Sheller rails against Risperdal's manufacturer, Janssen, for under-reporting the incidence of  gynecomastia on the package insert. What difference does the package insert make? Who reads it? Risperdal is usually administered by force. Victims are routinely injected while held down or handcuffed by police. Other people who are prescribed Risperdal are the elderly, the intellectually disabled, children, and the incarcerated. They are drugged into a stupor for the convenience of nursing home staff, caregivers, teachers, or warders. In the United States foster children are targeted. Parents often agree to administering Risperdal because they are lied to that it will alleviate their child's disability. Sheller mentions the elderly and the children, but nowhere in the book touches on the subject of coercion by court order.

Psychiatrists who prescribe Risperdal don't read the package inserts either. What would be the use? Every drug in their formulary is equally harmful but they have to prescribe something because that's what they are paid to do.

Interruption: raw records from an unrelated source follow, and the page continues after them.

(** A row is selected when its condition is true, not when it is NULL. *)
Definition selected (a : tri) : bool :=
  match a with
  | Some true => true
  | _ => false
  end.

(** The queries [getActiveOfficer] sends, in the order they are sent. *)
Inductive Query : Type :=
| combinedLeoUnit_findFirst
| cad_findFirst
| officer_findFirst.

Class LeoEnv : Type := {
  (** the [cad] row with its [miscCadSettings], and the values kept in [ctx] *)
  CadRow : Type;
  CtxValue : Type;
  (** [Permissions.Dispatch] and [defaultPermissions.defaultLeoPermissions] *)
  Permissions_Dispatch : string;
  defaultLeoPermissions : list string;
  (** [hasPermission({ userToCheck, permissionsToCheck, fallback })] *)
  hasPermission : User.t -> list string -> (User.t -> bool) -> bool;
  (** [getInactivityFilter(cad, "unitInactivityTimeout", "lastStatusChangeTimestamp")]
      read at a given time: [null], or the cutoff kept in its
      [lastStatusChangeTimestamp] field *)
  getInactivityFilter : option CadRow -> string -> string -> Z -> option Z
}.

Module ActiveOfficer.
Section WithEnv.
Context {L : LeoEnv}.
(** The built-in [sorted(xs, key=key)] is guaranteed stable; it is
    modelled by the insertion sort that puts an element in front of the
    first element whose key is not smaller. *)
Fixpoint insert_by_key (x : A) (l : list A) : list A :=
  match l with
  | [] => [x]
  | y :: l' =>
      if key x <=? key y then x :: y :: l' else y :: insert_by_key x l'
  end.

Fixpoint sorted (l : list A) : list A :=
  match l with
  | [] => []
  | x :: l' => insert_by_key x (sorted l')
  end.
End Sorted.

(** ** sort *)

Definition RankedResult : Type := (nat * FunctionType)%type.

(** The loop of [sort]: one pair per function, appended in input order. *)
Fixpoint sort_loop (query : str) (functions : list FunctionType)
    (sorted_functions : list RankedResult) : result (list RankedResult) :=
  match functions with
  | [] => Ok sorted_functions
  | f :: rest =>
      try signature <- normalize (get_signature f false);
      sort_loop query rest (sorted_functions ++ [(lev query signature, f)])
  end.

Definition sort (query : str) (functions : list FunctionType)
    : result (list RankedResult) :=
  try sorted_functions <- sort_loop query functions [];
  Ok (sorted (fun x : RankedResult => fst x) sorted_functions).

(** ** Syntax trees *)

(** The nodes of a parsed module, as far as the indexer looks at them: a
    node is an [ast.FunctionDef], with its name, the names of its
    positional parameters ([node.args.args]) and its line, or any other
    node; both have child nodes. *)
#[warnings="-register-all"]
Inductive node : Type :=
| FunctionDef (node_name : str) (node_args : list str) (lineno : Z)
              (children : list node)
| OtherNode (children : list node).

Definition iter_child_nodes (n : node) : list node :=
  match n with
  | FunctionDef _ _ _ children => children
  | OtherNode children => children
  end.

Fixpoint node_size (n : node) : nat :=
  match n with
  | FunctionDef _ _ _ children => S (list_sum (map node_size children))
  | OtherNode children => S (list_sum (map node_size children))
  end.

Definition forest_size (todo : list node) : nat :=
  list_sum (map node_size todo).

(** [ast.walk]: a queue, initially the root; the node at the front is
    taken out, its children are put at the back, and the node is
    yielded.  The number of iterations is bounded by [fuel]. *)
Fixpoint walk_loop (fuel : nat) (todo : list node) : list node :=
  match fuel with
  | O => []
  | S fuel' =>
      match todo with
      | [] => []
      | n :: rest => n :: walk_loop fuel' (rest ++ iter_child_nodes n)
      end
  end.

Definition walk (n : node) : list node := walk_loop (node_size n) [n].

(** [d] is [n] or occurs below [n]. *)
Inductive descendant (d : node) : node -> Prop :=
| desc_self : descendant d d
| desc_child : forall c n,
    In c (iter_child_nodes n) -> descendant d c -> descendant d n.

(** ** The world the indexer runs in *)

(** The list objects of the module that outlive a call: the list bound to
    [STDLIB_IGNORE], the list created once as the default value of
    [folders_to_ignore], and the lists a caller passes in. *)
Inductive list_obj : Type :=
| ObjStdlibIgnore
| ObjDefaultIgnore
| ObjCaller (id : nat).

Definition list_obj_eqb (a b : list_obj) : bool :=
  match a, b with
  | ObjStdlibIgnore, ObjStdlibIgnore => true
  | ObjDefaultIgnore, ObjDefaultIgnore => true
  | ObjCaller i, ObjCaller j => i =? j
  | _, _ => false
  end.

(** The records handed to the logger; the elapsed time of the last one
    is left out. *)
Inductive log_record : Type :=
| WarningNotIndexing (base_folder : str)
| InfoReading (file : str)
| InfoParsing (file : str)
| InfoSaving
| InfoIndexed (base_folder : str).

(** [json_output] is the document at [JSON_OUTPUT], if there is one: the
    list that [save_json] wrote and [read_json_file] gives back.
    [iglob pattern] are the paths [glob.iglob(pattern, recursive=True)]
    yields, [isfile] is [os.path.isfile], [source_files] the text of
    the files that can be read. *)
Record World : Type := mkWorld {
  json_output : option (list FunctionType);
  iglob : str -> list str;
  isfile : str -> bool;
  source_files : str -> option str;
  lists : list_obj -> list str;
  logged : list log_record;
  stdout : list str
}.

Sheller's proposals for protecting the public from Pharma ring familiar. They amount to compelling the cat to guard the cream. It won't work. For example, he calls for new laws
to regulate the widespread practice of prescribing drugs off-label. After all, if a drug hasn't been proven safe for a particular use, then it ought not be prescribed for that use.
But then in the very next sentence he contradicts himself:
In certain life-or-death instances, however, or if a physician is convinced beyond any doubt that it is the right drug to prescribe to their patient at that time, then the physician ought to be permitted to prescribe it.
How could a physician be "convinced beyond any doubt that it is the right drug to prescribe" if it hasn't been proven safe (or effective) for that particular use? Furthermore, every physician is always convinced that he is doing the right thing or that the situation demands it, particularly in psychiatry which has no treatments that are safe or effective.

Sheller does briefly mention non-pharmaceutical interventions, ironically, only regarding somatic conditions:
  • How do the risks and benefits of a new diabetes drug ... compare to a change in diet and moderate exercise?
  • Does a new cancer treatment extend a patient's life or simply mask the symptoms of disease?
When it comes to psychiatry he upholds, even encourages, belief in drug solutions:
  • most [pharmaceuticals] do what they claim to do when taken as prescribed;
  • [lives were damaged even of] patients who legitimately needed to be treated with the drug;
  • Janssen ... took away the rights of the children to safe and effective drugs for their ailments.

Psychiatric drugs never do what they claim to do; no one legitimately needs to be treated by psychiatric drugs; and there are no safe or effective drugs in psychiatry, including child psychiatry. The risk of gynecomastia is for naught.

I admire Sheller's work because it illuminates that drug approval is in reality an old boys' network. Too bad that at the same time he fuels the false hope that psychiatry is more than sham medicine.

Superstitions die hard. We will probably never totally eliminate the belief in a pill for every ill. But we could tackle Big Pharma by breaking up the marriage with Big Government. For that we have to shrink government.